Coronavirus pandemic has pushed people back into their homes as India heads for a lockdown. This has resulted major pressure on the Internet infrastructure worldwide, as people are now using online services more than ever before, for streaming, online lectures, working from home etc. Thus, telecom operators in India have urged  telecom department and the home ministry to step in and force streaming platforms to reduce streaming bit rates to ease strain on country’s already strained telecom infrastructure.

The approach is simple. Telcos are demanding streaming platforms to cut back to standard definition (SD) as the highest available resolution, to combat the increase in traffic. Telcos have also asked these platforms to dispense with heavy bandwidth-consuming advertisements and pop-ups to ease network load.

Streaming platforms like Netflix, Amazon Prime Video, Youtube and Hotstar have managed to amass a wide base among Indians, who enjoy one of the cheapest data rates around the world. Most of these services tend to adjust video quality according to the available data speed, usually offering the best resolution possible.
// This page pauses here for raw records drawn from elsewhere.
Lemma runs_read_loop fuel s : tr_ok s -> runs (read_loop fuel) s.
Proof.
  revert s. induction fuel as [|fuel IH]; intros s Hok; [done|]. cbn [read_loop].
  destruct (recv (rx_pkt s, transport s)) as [o rt] eqn:E.
  destruct (recv_ok s o rt Hok E) as (Hok1 & _ & Hwf & _ & Hp & Hu & Hf).
  assert (forall m : stm (Transceiver T X) io_error TaskState, runs m (with_reader rt s) ->
    match o with Ret NeedMoreData | Ret ConnectionClosed => True | Throw e => is_would_block e = true | _ => False end ->
    safe m (fun _ s' => exists ps, run s ps s') (run_fails s) (with_reader rt s)) as Hstep.
  { intros m Hm Ho. eapply (runs_after m s _ []); [|done]. eapply run_recv; [exact E|exact Ho|apply run_nil]. }
  unfold runs. apply safe_bind. unfold safe, attempt, zoom. rewrite E.
  fold (with_reader rt s). destruct o as [[p| |]|e| | |]; try done.
  - specialize (Hwf p eq_refl). apply safe_bind. unfold safe.
    destruct (process_packet p (with_reader rt s)) as [[b|e| | |] s1] eqn:Ep;
      [|apply fails_now; by eapply fails_handle|exfalso..]; try (pose proof (wp_packet_ok p _ Hok1 Hwf) as Hw; unfold wp in Hw; rewrite Ep in Hw; exact Hw).
    destruct (handle_ok p _ _ _ Hok1 Hwf Ep) as (Hok2 & _).
    assert (run s [(p, subscriptions s)] s1) as Hr1 by (eapply run_handle; [exact E|exact Ep|apply run_nil]).
    fold (safe (if b then mret WantStop else read_loop fuel) (fun _ s' => exists ps, run s ps s') (run_fails s) s1).
    eapply runs_after; [exact Hr1|]. destruct b; [apply runs_ret|by apply IH].
  - fold (safe (mret TConnectionClosed : stm (Transceiver T X) io_error _)
      (fun _ s' => exists ps, run s ps s') (run_fails s) (with_reader rt s)). apply Hstep; [apply runs_ret|done].
  - fold (safe (read_loop fuel) (fun _ s' => exists ps, run s ps s') any (with_reader rt s)).
    apply Hstep; [by apply IH|done].
  - destruct (is_would_block e) eqn:He; [|apply fails_now; by apply fails_recv].
    fold (safe (mret WantContinue : stm (Transceiver T X) io_error _)
      (fun _ s' => exists ps, run s ps s') (run_fails s) (with_reader rt s)). apply Hstep; [apply runs_ret|done].
Qed.

(** The commands, and what other tasks do to the shared state, keep the
    client's promises. *)
Definition event_ok (ev : Event) : Prop :=
  match ev with
  | CommandReceived (Some cmd) => Command_ok cmd
  | ClientActs f => forall sh, shared_ok sh -> shared_ok (f sh)
  | _ => True
  end.

Lemma runs_step fuel ev s : tr_ok s -> event_ok ev -> event_enabled s ev = true -> runs (task_step fuel ev) s.
Proof.
  intros Hok Hev Hen. assert (tx_ok s) as Htx by (destruct Hok as (_ & _ & ? & _); assumption).
  destruct ev as [r|r|c| |f]; cbn [task_step].
  - apply safe_eqn; [by eapply wp_mono; [by apply wp_write_ready|..]| |].
    + intros st s' E. exists []. eapply run_write; [exact E|apply run_nil].
    + intros e s' E. apply fails_now. by eapply fails_write.
  - unfold on_read_ready. apply runs_bind. eapply safe_mono; [apply runs_check| |done].
    intros _ s1 ->. split; [apply run_nil|]. apply runs_bind.
    apply safe_eqn; [by eapply wp_mono; [apply wp_pre_read|..]| |].
    + intros b s' E. split; [eapply run_pre_read; [exact E|apply run_nil]|].
      destruct b; [|apply runs_ret]. apply runs_read_loop. by eapply quiet_pre_read.
    + intros e s' E. apply fails_now. by apply fails_pre_read.
  - assert (forall cmd, c = Some cmd -> Command_ok cmd) as Hc by (intros cmd ->; exact Hev).
    pose proof Hen as Hen'. cbn in Hen'. rewrite !andb_true_iff in Hen'. destruct Hen' as [_ Hnone].
    apply bool_decide_eq_true in Hnone.
    apply safe_eqn; [by eapply wp_mono; [by apply wp_command|..]| |].
    + intros st s' E. exists []. eapply run_command; [exact Hen|exact Hc|exact E|apply run_nil].
    + intros e s' E. apply fails_now. by eapply fails_command.
  - apply safe_eqn; [by eapply wp_mono; [by apply wp_any_alarm|..]| |].
    + intros st s' E. exists []. eapply run_alarm; [exact E|apply run_nil].
    + intros e s' E. apply fails_now. by apply fails_alarm.
  - assert (shared_ok (shared s)) as Hsh by (destruct Hok as (_ & _ & _ & ? & _); assumption).
    exists []. apply (run_client _ s (f (shared s))); [exact (Hev _ Hsh)|apply run_nil].
Qed.

Lemma runs_task_loop fuel evs s : tr_ok s -> Forall event_ok evs -> runs (task_loop fuel evs) s.
Proof.
  revert s. induction evs as [|ev evs IH]; intros s Hok Hev; [apply runs_ret|].
  apply Forall_cons in Hev as [He Hev]. cbn [task_loop]. apply safe_wp_bind, wp_gets. apply safe_if; intros Hen.
  - apply safe_bind. eapply safe_mono; [by apply (runs_step fuel ev s)| |done]. intros st s1 (ps & Hr).
    apply (runs_after _ s s1 ps Hr). destruct st; [|apply runs_ret..]. apply IH; [by eapply run_ok|done].
  - by apply IH.
Qed.

(** C2: Whatever the broker sends and whatever the transport and the scheduler
    do, and whatever the client does as long as its commands carry a packet
    that is not empty and topics of less than 65536 bytes ([long_topic_panics]
    shows what happens otherwise) and the shared counters stay within their
    width, the main loop does not panic, accesses no buffer out of range and
    reads no uninitialised byte, for any number of turns of its read loop. What
    it has done if it comes to the end of the events, interleaved with what
    other tasks do to the shared state, is a sequence of the steps of [run], so
    that the theorems on runs apply to it; if it ends with an error, it is such
    a sequence and one step that fails. *)
Theorem task_loop_safe (fuel : nat) (evs : list Event) s :
  tr_ok s -> Forall event_ok evs ->
  (exists o s' ps, task_loop fuel evs s = (Ret o, s') /\ run s ps s' /\ tr_ok s') \/
  (exists e s' s1 ps, task_loop fuel evs s = (Throw e, s') /\ run s ps s1 /\ tr_ok s1 /\
     fails Command_ok s1 e s' /\ tr_weak s') \/
  (exists s', task_loop fuel evs s = (OutOfFuel, s')).
Proof.
  intros Hok Hev. pose proof (runs_task_loop fuel evs s Hok Hev) as Hs. unfold runs, safe in Hs.
  destruct (task_loop fuel evs s) as [[o|e| | |] s']; [| |done|done|by eauto].
  - destruct Hs as (ps & Hr). left. exists o, s', ps. split; [done|]. split; [done|]. by eapply run_ok.
  - destruct Hs as (ps & s1 & Hr & Hf). right; left. assert (tr_ok s1) as Hok1 by (by eapply run_ok).
    exists e, s', s1, ps. split_and!; [done|done|assumption|done|]. by apply (fails_post Command_ok s1 e).
Qed.

(* ------------------------------------------------------------------ *)
(** ** The read loop ends                                              *)
(* ------------------------------------------------------------------ *)

(** The turns that are left if no more than [N] bytes arrive: every turn takes
    bytes from the stream or a packet from the buffer. *)
Definition turns_left (N : nat) (rt : PacketReader * T) : nat :=
  2 * (N - length (received rt.2)) + length (rd_bytes rt.1).

Lemma recv_turn N rt rt' st : reader_ok rt.1 -> recv rt = (Ret st, rt') ->
  (length (received rt'.2) <= N)%nat ->
  match st with
  | Incoming _ => (turns_left N rt' < turns_left N rt)%nat
  | NeedMoreData => (turns_left N rt' < turns_left N rt)%nat \/ (stuck rt.1 /\ rt' = rt)
  | ConnectionClosed => True
  end.
Proof.
  intros Hr E HN. destruct rt as [r t], rt' as [r' t']. cbn [fst snd] in *.
  assert (stuck r -> (Ret NeedMoreData, (r, t)) = (Ret (E := io_error) st, (r', t'))) as Hstuck.
  { intros Hs. rewrite <- E. symmetry. apply stuck_recv; [done|]. destruct Hr as [_ Hr]. rewrite (proj1 Hs) in Hr. apply Hr. }
  apply recv_step_inv in E as (_ & _ & ch & Hch & Hres); [|done]. cbn [fst snd] in *.
  unfold turns_left. cbn [fst snd]. rewrite Hch, length_app in *. destruct st as [p| |]; [|done|].
  - destruct Hres as [(fr & c & body & rest & Hsp & Hfr & _) _].
    apply (f_equal length) in Hsp. rewrite !length_app in Hsp.
    destruct Hfr as (b0 & tl & si & -> & _). cbn [length] in Hsp. lia.
  - destruct Hres as [Hb [Hne|Hst]].
    + left. rewrite Hb, length_app. destruct ch; [done|]. cbn [length] in *. lia.
    + right. specialize (Hstuck Hst). injection Hstuck as <- <-. done.
Qed.

Lemma stuck_read_loop fuel s : tr_ok s -> stuck (rx_pkt s) -> read_loop fuel s = (OutOfFuel, s).
Proof.
  intros (I1 & _) Hs. induction fuel as [|fuel IH]; [done|]. cbn [read_loop].
  unfold mbind, stm_bind, attempt, zoom.
  rewrite stuck_recv by (done || (destruct I1 as [_ I1]; rewrite (proj1 Hs) in I1; apply I1)). cbn [fst snd].
  assert (with_rx_pkt (rx_pkt s) (with_transport (transport s) s) = s) as -> by (by destruct s). exact IH.
Qed.

Lemma read_loop_turns N fuel s : tr_ok s ->
  (forall ps s', run s ps s' -> (length (received (transport s')) <= N)%nat) ->
  (turns_left N (rx_pkt s, transport s) < fuel)%nat ->
  match read_loop fuel s with
  | (OutOfFuel, s') => stuck (rx_pkt s')
  | (Panic, _) | (UB, _) => False
  | _ => True
  end.
Proof.
  revert s. induction fuel as [|fuel IH]; intros s Hok HN Hf; [lia|].
  destruct (recv (rx_pkt s, transport s)) as [o rt] eqn:E.
  destruct (recv_ok s o rt Hok E) as (Hok1 & _ & Hwf & _ & Hp & Hu & Ho).
  cbn [read_loop]. unfold mbind, stm_bind, attempt, zoom. rewrite E. fold (with_reader rt s).
  destruct o as [st|e| | |]; [|by destruct (is_would_block e)|done..].
  assert (reader_ok (rx_pkt s)) as Hr by (destruct Hok as (I1 & _); exact I1).
  assert (forall ps s1, run s ps s1 -> forall ps' s', run s1 ps' s' -> (length (received (transport s')) <= N)%nat) as Hafter.
  { intros ps s1 Hr1 ps' s' Hr2. eapply HN, run_trans; eassumption. }
  destruct st as [p| |]; [|done|].
  - specialize (Hwf p eq_refl). pose proof (wp_packet_ok p _ Hok1 Hwf) as Hw. unfold wp in Hw.
    destruct (process_packet p (with_reader rt s)) as [[b|e| | |] s1] eqn:Ep; [|done..]. destruct b; [done|].
    destruct (handle_ok p _ _ _ Hok1 Hwf Ep) as (Hok2 & Hrx & Hrc).
    assert (run s [(p, subscriptions s)] s1) as Hr1 by (eapply run_handle; [exact E|exact Ep|apply run_nil]).
    apply IH; [exact Hok2|exact (Hafter _ _ Hr1)|].
    pose proof (HN _ _ Hr1) as Hl. rewrite Hrc in Hl. pose proof (recv_turn N (rx_pkt s, transport s) rt (Incoming p) Hr E Hl) as Ht.
    unfold turns_left in *. cbn [fst snd] in *. rewrite Hrx, Hrc. cbn [rx_pkt transport with_reader with_rx_pkt with_transport].
    lia.
  - assert (run s [] (with_reader rt s)) as Hr1 by (eapply run_recv; [exact E|done|apply run_nil]).
    destruct (recv_turn N (rx_pkt s, transport s) rt NeedMoreData Hr E (HN _ _ Hr1)) as [Ht|[Hs ->]].
    + apply IH; [exact Hok1|exact (Hafter _ _ Hr1)|]. destruct rt. cbn [with_reader rx_pkt transport with_rx_pkt with_transport fst snd] in *. lia.
    + rewrite stuck_read_loop; [exact Hs|exact Hok1|exact Hs].
Qed.
End main_loop.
However, with the amount of people staying at home due to the coronavirus and the perpetual increase in traffic, the streaming of HD content by a suddenly large number of people, can lead to excessive load on network units of these telecom companies.

The move will ensure that telecom operators can continue to provide services to users in the new environment, by maintaining low bit rates and easing up the pressure on the networks.

Netflix has already ensured that it is working on a way to utilize less internet bandwidth without compromising quality.

Companies like Netflix, Amazon, Google (or more specifically, Youtube) have taken measures to combat this problem in other parts of the world. In Europe, Netflix and Prime Video have already complied to the demands of network administrators, cutting down the streaming quality to standard definition, while Youtube decided to scale back the default video quality to SD, with the added option to scale it up if the user intends to.